Work instructions: Give back, word for word, every line from the one containing "- pose proof (KInv_finish" to the end of the listing, and nothing more.

========================================

Lemma KInv_step s s' : KInv cfg url s -> sstep s s' -> KInv cfg url s'.
Proof.
  intros HI Hst. destruct Hst as [s kid now k Hn Hh|s tid kid now c st Hn Hfree Hm|s net now err v' joined Hn Hf|
    s tid now kid b c st err Hn Hi].
  - pose proof HI as [Hc Hu Hl Ht Hcalls Hr]. apply lookup_hit in Hh as [Hlt Hk].
    constructor; cbn [sy_auth sy_fetched sy_calls sy_returned sy_now]; try done.
    + by eapply later_times.
    + by eapply later_calls.
    + constructor; [|done]. intros k0 [= <-]. destruct Hl as (f & rest & HF & Hks & He & _). exists f.
      assert (Hf : f ∈ sy_fetched s) by (rewrite HF; by left). rewrite Forall_forall in Ht. specialize (Ht f Hf).
      cbn [rt_kid rt_at rt_began]. repeat split; try done; [by exists (oa_keys (sy_auth s))|lia|lia].
  - pose proof HI as [Hc Hu Hl Ht Hcalls Hr]. apply lookup_miss in Hm as [-> ->].
    constructor; cbn [sy_auth sy_fetched sy_calls sy_returned sy_now]; try done.
    + by eapply later_times.
    + apply map_Forall_insert_2; [|by eapply later_calls]. split; [|simpl; lia]. intros k Hk.
      destruct Hl as (f & rest & HF & Hks & _ & Hs). exists f. split; [rewrite HF; by left|].
      split; [by exists (oa_keys (sy_auth s))|done].
  - by apply KInv_flight.
  - pose proof (KInv_finish s tid now kid b c st err HI Hn Hi) as Hret. destruct HI as [Hc Hu Hl Ht Hcalls Hr].
    constructor; cbn [sy_auth sy_fetched sy_calls sy_returned sy_now]; try done.
    + by eapply later_times.
    + apply map_Forall_delete. by eapply later_calls.
    + by constructor.
Qed.

End Steps.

========================================

Solution for this task:
  - pose proof (KInv_finish s tid now kid b c st err HI Hn Hi) as Hret. destruct HI as [Hc Hu Hl Ht Hcalls Hr].
    constructor; cbn [sy_auth sy_fetched sy_calls sy_returned sy_now]; try done.
    + by eapply later_times.
    + apply map_Forall_delete. by eapply later_calls.
    + by constructor.
Qed.

End Steps.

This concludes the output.